In my own situation, I know I have SSA and nobody else does. I know that if I were to come out I would lose my Catholic family (they just would not understand) and most of my Catholic friends (some would understand but would be wierded out) my relationships with my secular friends would change forever (they would be tolerant but I know that it would change the dynamics of our friendships irreversibly), I can’t marry a man and I can’t marry a woman, I do have some gay friends but I do not approve of their lifestyle so I am not very close to them and would not ever hang out with just them. That leaves you pretty much alone. And that is not good.

I strive to be a faithful Catholic. I really do. I don’t think the Church should change it’s teaching on homosexuality. But I do think more resources or support or general understanding of people in situations such as mine should be out there. Suicide was mentioned here already, I am testament to the fact that trying to reconcile your faith with SSA can sometimes be so unbelievably overwhelming that this seems like the only answer. I would hope people wouldn’t doubt that because I’ve lived it.

Thanks for listening.
 
There are some people who insist a homosexual orientation is sinful. If there was one thing that I got out of RCIA it was that being a homosexual is in itself not sinful.

The Church judges everything by behavior.

I keep telling that to the supporters of the good doctor (:rolleyes:) Joseph Nicolosi. But they never seem to take a hint.

I await the day eagerly when Nicolosi, NARTH, are repudiated by the Church.
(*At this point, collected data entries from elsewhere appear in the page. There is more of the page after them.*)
(** SELECT ... FROM ratings WHERE track_id = ?, then [Scan]. *)
Definition scan (trackID : Z) (row : RatingRow) : Rating :=
  mkRating trackID (elo row) (wins row) (losses row) (draws row)
           (last_seen_at row).

Definition stored (d : DB) (trackID : Z) : option Rating :=
  scan trackID <$> ratings d !! trackID.

Definition GetRating (trackID : Z) : M Rating := fun w =>
  match stored (db w) trackID with
  | Some r => (Ok r, w)
  | None => (Err ErrNoRows, w)
  end.

(** INSERT INTO duels: the row gets the next identifier. *)
Definition insert_duel (d : Duel) (s : DB) : DB :=
  let id := duel_seq s + 1 in
  mkDB (ratings s)
       (duels s ++ [mkDuel id (LeftTrackID d) (RightTrackID d)
                           (WinnerTrackID d) (CreatedAt d)])
       id.

Definition CreateDuel (d : Duel) : M unit := Exec (insert_duel d).

End store.

(** ** Package [elo] *)

Module elo.
Import models store.

Definition InitialElo : Z := 1200.
Definition MaxK : Z := 32.
Definition MidK : Z := 24.
Definition MinK : Z := 16.
Definition NewPlayerThreshold : Z := 10.
Definition ExperiencedPlayerThreshold : Z := 30.

Definition CalculateExpectedScore (eloA eloB : Z) : R :=
  (1 / (1 + GoFloat.Pow10 (IZR (GoInt.sub eloB eloA) / 400)))%R.

Definition GetKFactor (totalBattles : Z) : Z :=
  if totalBattles <? NewPlayerThreshold then MaxK
  else if totalBattles <? ExperiencedPlayerThreshold then MidK
  else MinK.

(** [int(math.Round(newElo))]; the conversion keeps the integer. *)
Definition CalculateNewElo (oldElo : Z) (actualScore expectedScore : R)
    (kFactor : Z) : Z :=
  let newElo := (IZR oldElo + IZR kFactor * (actualScore - expectedScore))%R in
  GoFloat.Round newElo.

Definition recordDuelWithoutEloChange (leftTrackID rightTrackID : Z)
    (winnerID : option Z) : M unit :=
  t ← Now;
  CreateDuel (mkDuel 0 leftTrackID rightTrackID winnerID t).

(** The assignments to the two [Rating] structs between the computation
    of the new ratings and the writes. *)
Definition with_elo (r : Rating) (e seen : Z) : Rating :=
  mkRating (TrackID r) e (Wins r) (Losses r) (Draws r) seen.
Definition incr_wins (r : Rating) : Rating :=
  mkRating (TrackID r) (Elo r) (GoInt.incr (Wins r)) (Losses r) (Draws r)
           (LastSeenAt r).
Definition incr_losses (r : Rating) : Rating :=
  mkRating (TrackID r) (Elo r) (Wins r) (GoInt.incr (Losses r)) (Draws r)
           (LastSeenAt r).
Definition incr_draws (r : Rating) : Rating :=
  mkRating (TrackID r) (Elo r) (Wins r) (Losses r) (GoInt.incr (Draws r))
           (LastSeenAt r).
(** * Huobi USDT swap (cross margined) REST client: request signing and dispatch

    A shallow embedding of [alpha/platforms/huobi_usdt_swap_cross_api.py]
    (class [HuobiUsdtSwapCrossRestAPI]) together with the properties of its
    signer, its request dispatcher and its endpoint methods.

    Conventions of the embedding.
    - A Python [str] is a Rocq [string] holding the UTF-8 bytes of the text, so
      that [s.encode("utf8")] is the byte list of the string.  Every separator
      the code looks for is an ASCII character, hence a single byte.
    - A byte is a [Z] in [0, 256); a 32-bit word is a [Z] in [0, 2^32) and
      every addition is reduced modulo [2^32] explicitly.
    - A [dict] is an insertion-ordered association list with string keys; the
      dictionaries that [request] mutates live in a heap of objects addressed by
      references, so that aliasing with the caller is visible.
    - The library functions the module calls ([hashlib.sha256], [hmac],
      [base64.b64encode], [urllib.parse.urlencode], [urlparse(..).hostname])
      are written out, after CPython 3.11.  What they take from the tables of
      the Unicode standard and from [ipaddress] (case conversion outside ASCII,
      NFKC normalisation, the check of a bracketed host) is a field of a
      [library] record.
    - The collaborators that are not part of the module (the HTTP transport,
      the clock, [urljoin], which raises [ValueError] on a malformed base or
      path, [json.loads], [USER_AGENT]) are fields of a [world] record that
      every operation receives. *)

From Stdlib Require Import ZArith List Ascii String Bool Lia Permutation Sorted.
From Stdlib Require Import Decimal DecimalString DecimalZ DecimalPos.
From stdpp Require Import base option list gmap strings.
(** * Neko-Oracle-RWA: the price-attestation pipeline

    A shallow embedding of the commitment binder ([commit.ts]), of the two
    versions of the Soroban publisher ([publisher.ts]), of the consensus
    circuit and of the structural on-chain verifier
    ([ZK_VERIFICATION_TECHNICAL.md]), with the properties the design
    document states about them. *)

From Stdlib Require Import ZArith Zpow_facts List Lia Bool String Ascii.
From Stdlib Require Import HexString.
From Stdlib.Strings Require Import Byte.
From stdpp Require Import base option gmap.
From Equations Require Import Equations.
Import ListNotations.

Local Open Scope Z_scope.

(** ** The JavaScript values the code manipulates *)

Module Js.

(** A thrown exception: a [RangeError] of the runtime ([BigInt] of a
    non-integer, [toISOString] of an invalid date), or an [Error] with its
    message. *)
Inductive Error : Type :=
| RangeError
| JsError (message : string).

(** The outcome of awaiting a promise: a rejection or a value. *)
Definition Result (A : Type) : Type := (Error + A)%type.

(** A [number] on which the code calls [BigInt(...)]: the conversion is
    defined for integral values only; NaN, the infinities and the fractions
    make it throw a [RangeError]. *)
Inductive number : Type :=
| Integral (z : Z)
| NonIntegral.

Definition BigInt (x : number) : Result Z :=
  match x with
  | Integral z => inr z
  | NonIntegral => inl RangeError
  end.

(** A string as the sequence of its UTF-16 code units, which is what
    [charCodeAt] reads. *)
Definition str : Type := list Z.

Definition charCodeAt (a : ascii) : Z := Z.of_N (N_of_ascii a).

(** The code units of an ASCII literal. *)
Definition lit (s : string) : str := map charCodeAt (list_ascii_of_string s).

(** [ToInt32] of the language definition: the operand of a bitwise operator
    is reduced modulo 2^32 into the signed range. *)
Definition ToInt32 (z : Z) : Z := (z + 2 ^ 31) mod 2 ^ 32 - 2 ^ 31.

(** [a << n] and [a & b] on numbers that hold integers. *)
Definition shl (a n : Z) : Z := ToInt32 (Z.shiftl (ToInt32 a) n).
Definition band (a b : Z) : Z := Z.land (ToInt32 a) (ToInt32 b).

(** [n.toString(16)] of a non-negative bigint: lower-case digits, no prefix
    and no leading zero. *)
Definition toString16 (n : N) : string :=
  match n with
  | N0 => "0"%string
  | Npos p => HexString.Raw.of_pos p ""%string
  end.

End Js.

(** ** commit.ts: the commitment binder *)

Module Commit.
Import Js.

(** The body of the [for] loop of [assetIdToInt], on the accumulator. *)
Definition step (hash char : Z) : Z :=
  let hash := (shl hash 5 - hash) + char in
  band hash hash.

Definition assetIdToInt (assetId : str) : Z :=
  let hash := fold_left step assetId 0 in
  Z.abs hash.

Section Binder.

(** [circomlibjs] is an external library. A call of [buildPoseidon()]
    reads the state of the process and yields a hasher; [digest h inputs]
    stands for [BigInt(h.F.toString(h(inputs)))]. *)
Variable World : Type.
Variable Poseidon : Type.
Variable buildPoseidon : World -> Poseidon * World.
Variable digest : Poseidon -> list Z -> N.

Definition generateCommit (price timestamp : number) (assetId : str)
    (w : World) : Result string * World :=
  let (poseidon, w) := buildPoseidon w in
  let assetIdInt := assetIdToInt assetId in
  match BigInt price with
  | inl e => (inl e, w)
  | inr p =>
      match BigInt timestamp with
      | inl e => (inl e, w)
      | inr t =>
          let inputs := [p; t; assetIdInt] in
          let commitment := digest poseidon inputs in
          (inr (toString16 commitment), w)
      end
  end.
I think ministries towards people with homosexual attractions should be based on the Los Angeles Archdiocese model.
 
There are some people who insist a homosexual orientation is sinful. If there was one thing that I got out of RCIA it was that being a homosexual is in itself not sinful.
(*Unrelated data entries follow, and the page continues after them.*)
Lemma serve_non_negative reqs s k :
  non_negative k s → non_negative k (serve reqs s).2.
Proof.
  revert s. induction reqs as [|[rq fs] rest IH]; intros s Hs; [done|].
  cbn [serve].
  pose proof (run_non_negative (transfer rq) fs s k Hs) as H1.
  destruct (run (transfer rq) fs s) as [[o s1] tr]. cbn [fst snd] in H1.
  specialize (IH s1 H1). by destruct (serve rest s1).
Qed.

Lemma exec_non_negative schedule st k :
  non_negative k st.1 → non_negative k (exec schedule st).1.
Proof.
  revert st. induction schedule as [|[i f] rest IH]; intros st Hs; [done|].
  cbn [exec foldl]. apply IH. unfold step. cbn [fst snd].
  destruct (st.2 !! i); [|done]. cbn [fst]. by apply perform_non_negative.
Qed.

(** C4.  An account whose balance is not below zero keeps a balance
    that is not below zero: after requests served one after the other,
    whatever they ask and whichever calls fail, and after any
    interleaving of any number of concurrent requests. *)
Theorem balance_stays_non_negative k s reqs schedule reqs' :
  non_negative k s →
  non_negative k (serve reqs s).2
  ∧ non_negative k (exec schedule (s, transfer <$> reqs')).1.
Proof.
  intros Hs. split.
  - by apply serve_non_negative.
  - by apply exec_non_negative.
Qed.

(** ** The saves of the route and the stored version *)

Lemma db_save_present (d : Document) s :
  min_0 (balance d) = true → is_Some (s !! _id d) →
  db_save d s = (Ok (), if isModified d then alter (set_balance (balance d)) (_id d) s else s).
Proof. intros Hm [a Ha]. unfold db_save. by rewrite Hm, Ha. Qed.



(** ** Refusals *)



(** X19.  A request whose two account ids are the same value is
    answered 400 by step 1, whatever its amount; the run makes no call
    to the database and leaves the collection alone.  With a non-empty
    id and an amount above zero the message is the one about the same
    account. *)
Theorem self_transfer_rejected X amt faults s :
  ∃ r,
    transfer (mkBody X X amt) = Ret r
    ∧ run (transfer (mkBody X X amt)) faults s = (Ok r, s, [])
    ∧ kind_of r = Some InvalidArgument
    ∧ (truthy X = true → positive_number amt = true →
       r = res 400 (Msg "Cannot transfer money to the same account.")).
Proof.
  unfold transfer, transfer_body, validate, positive_number.
  cbn [fromAccountId toAccountId amount].
  destruct (truthy X) eqn:HX; cbn.
  2:{ eexists. repeat split; done. }
  rewrite (strict_eq_refl X HX).
  destruct (truthy amt) eqn:Ha; cbn.
  2:{ eexists. repeat split; try done. intros _.
      destruct amt as [| | |[| | |z]| |]; try done. cbn in *.
      destruct (z =? 0) eqn:E; [|done]. apply Z.eqb_eq in E as ->. done. }
  destruct (is_number amt); cbn.
  2:{ eexists. repeat split; done. }
  destruct (num_leb (to_number amt) (Fin 0)) eqn:Hle; cbn.
  - eexists. repeat split; try done. intros _.
    destruct amt as [| | |[| | |z]| |]; try done. num_solve.
  - eexists. repeat split; done.
Qed.


(** C9, as the code has it.  An amount that is not a number above zero
    (absent, not a number, NaN, zero, negative, minus infinity) is
    refused by step 1 with status 400 before any call to the database:
    "Missing fields..." when one of the three fields is falsy,
    otherwise "Amount must be a positive number.".  Whatever step 1
    refuses is answered without a call.  Plus infinity is a number
    above zero and is let through. *)
Theorem amount_validation req faults s :
  positive_number (amount req) = false →
  ∃ r,
    validate req = Some r
    ∧ kind_of r = Some InvalidArgument
    ∧ json r = Msg (if truthy (fromAccountId req) && truthy (toAccountId req)
                       && truthy (amount req)
                    then "Amount must be a positive number."
                    else "Missing fields: fromAccountId, toAccountId, and amount are required.")
    ∧ run (transfer req) faults s = (Ok r, s, []).
Proof.
  intros Hp.
  assert (truthy (amount req) = true →
          negb (is_number (amount req)) || num_leb (to_number (amount req)) (Fin 0) = true)
    as Hamt.
  { unfold positive_number in Hp.
    destruct (amount req) as [| | |[| | |z]| |]; try done. cbn in *. intros _. num_solve. }
  rewrite run_transfer. unfold validate.
  destruct (truthy (fromAccountId req)), (truthy (toAccountId req)),
    (truthy (amount req)); cbn; try (eexists; repeat split; done).
  rewrite Hamt by done. eexists; repeat split; done.
Qed.

(** ** Frame *)

(** C10.  A transfer answered with status 200 made exactly two saves,
    on the sender's and on the receiver's record; every other record is
    untouched, the set of ids in the collection is the same, and no
    record's name has changed. *)
Theorem transfer_frame req faults s r s' tr :
  run (transfer req) faults s = (Ok r, s', tr) →
  status r = 200 →
  ∃ kf kt dS dR,
    castObjectId (fromAccountId req) = Some kf
    ∧ castObjectId (toAccountId req) = Some kt
    ∧ tr = [EFind (fromAccountId req); EFind (toAccountId req); ESave dS; ESave dR]
    ∧ _id dS = kf ∧ _id dR = kt
    ∧ (∀ k, k ≠ kf → k ≠ kt → s' !! k = s !! k)
    ∧ (∀ k, name <$> s' !! k = name <$> s !! k)
    ∧ dom s' = dom s.
Proof.
  intros Hrun Hr. apply run_exit_of in Hrun.
  destruct Hrun as [r Hv| | | | | | |
                    |sender receiver s1 s2 x dS dR Hv R0 R1 Hlt W2 W3]; try done.
  { apply validate_400 in Hv. by rewrite Hv in Hr. }
  apply read_found in R0 as (_ & Hkf & _ & _), R1 as (_ & Hkt & _ & _).
  apply write_accepted in W2 as (_ & _ & _ & ->), W3 as (_ & _ & _ & ->).
  exists (_id sender), (_id receiver), dS, dR.
  repeat split; try done.
  - intros k H1 H2. destruct (isModified dR), (isModified dS); by rewrite ?lookup_alter_ne.
  - intros k. destruct (isModified dR), (isModified dS); by rewrite ?lookup_alter_name.
  - apply set_eq. intros k. rewrite !elem_of_dom.
    destruct (isModified dR), (isModified dS); by rewrite ?lookup_alter_is_Some.
Qed.

(** ** The answers of the route *)

(** X1.  Whatever the request, the collection and the failures of the
    database, the route answers, with status 200, 400, 404 or 500, after
    at most four calls: no error escapes the [try]. *)
Theorem route_always_answers req faults s :
  ∃ r s' tr,
    run (transfer req) faults s = (Ok r, s', tr)
    ∧ (status r = 200 ∨ status r = 400 ∨ status r = 404 ∨ status r = 500)
    ∧ is_Some (kind_of r)
    ∧ (length tr ≤ 4)%nat.
Proof.
  destruct (run_exit req faults s) as (r & s' & tr & Hrun & He).
  exists r, s', tr. split; [done|].
  destruct He as [r Hv| | | | | | | |]; cbn; try (repeat split; eauto 10; lia).
  pose proof (validate_status _ _ Hv) as Hk. rewrite Hk.
  rewrite (validate_400 _ _ Hv). repeat split; eauto; lia.
Qed.

(** X2.  A request answered 400 or 404 wrote nothing: no save was
    issued and the collection is the one it found. *)
Theorem refusal_writes_nothing req faults s r s' tr :
  run (transfer req) faults s = (Ok r, s', tr) →
  status r = 400 ∨ status r = 404 →
  s' = s ∧ ∀ d, ESave d ∉ tr.
Proof.
  intros Hrun Hst. apply run_exit_of in Hrun.
  destruct Hrun; cbn in Hst; try (by destruct Hst);
    (split; [done|]; intros d Hd;
     repeat match goal with
            | H : _ ∈ _ :: _ |- _ => inversion H; clear H; subst
            | H : _ ∈ [] |- _ => inversion H
            end).
Qed.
The Church judges everything by behavior.

I keep telling that to the supporters of the good doctor (:rolleyes:) Joseph Nicolosi. But they never seem to take a hint.

I await the day eagerly when Nicolosi, NARTH, are repudiated by the Church.

I think ministries towards people with homosexual attractions should be based on the Los Angeles Archdiocese model.

It’s right here
 
There are some people who insist a homosexual orientation is sinful. If there was one thing that I got out of RCIA it was that being a homosexual is in itself not sinful.
You must not be talking about some Catholic posters nor ‘some people’ in this forum. There was only one in this forum who insisted that homosexual orientation or attraction is by itself sinful and that poster is sedevacantist.
The Church judges everything by behavior.
Lusting in one’s heart or active lusting is also deemed sinful.
I keep telling that to the supporters of the good doctor (:rolleyes:) Joseph Nicolosi. But they never seem to take a hint.
I await the day eagerly when Nicolosi, NARTH, are repudiated by the Church.
Just because Nicolosi’s method of help did not work for you does not mean it is not useful to everyone seeking therapy and/or management of unwanted homosexual behavior.
I think ministries towards people with homosexual attractions should be based on the Los Angeles Archdiocese model.
I’m glad you found something positive about how the Catholic Church reaches out to the lesbian and gay Catholics, which,* nota bene*, is* not affirming* homosexual acts or will ever support gay ‘marriage’ in her works of mercy and ministries.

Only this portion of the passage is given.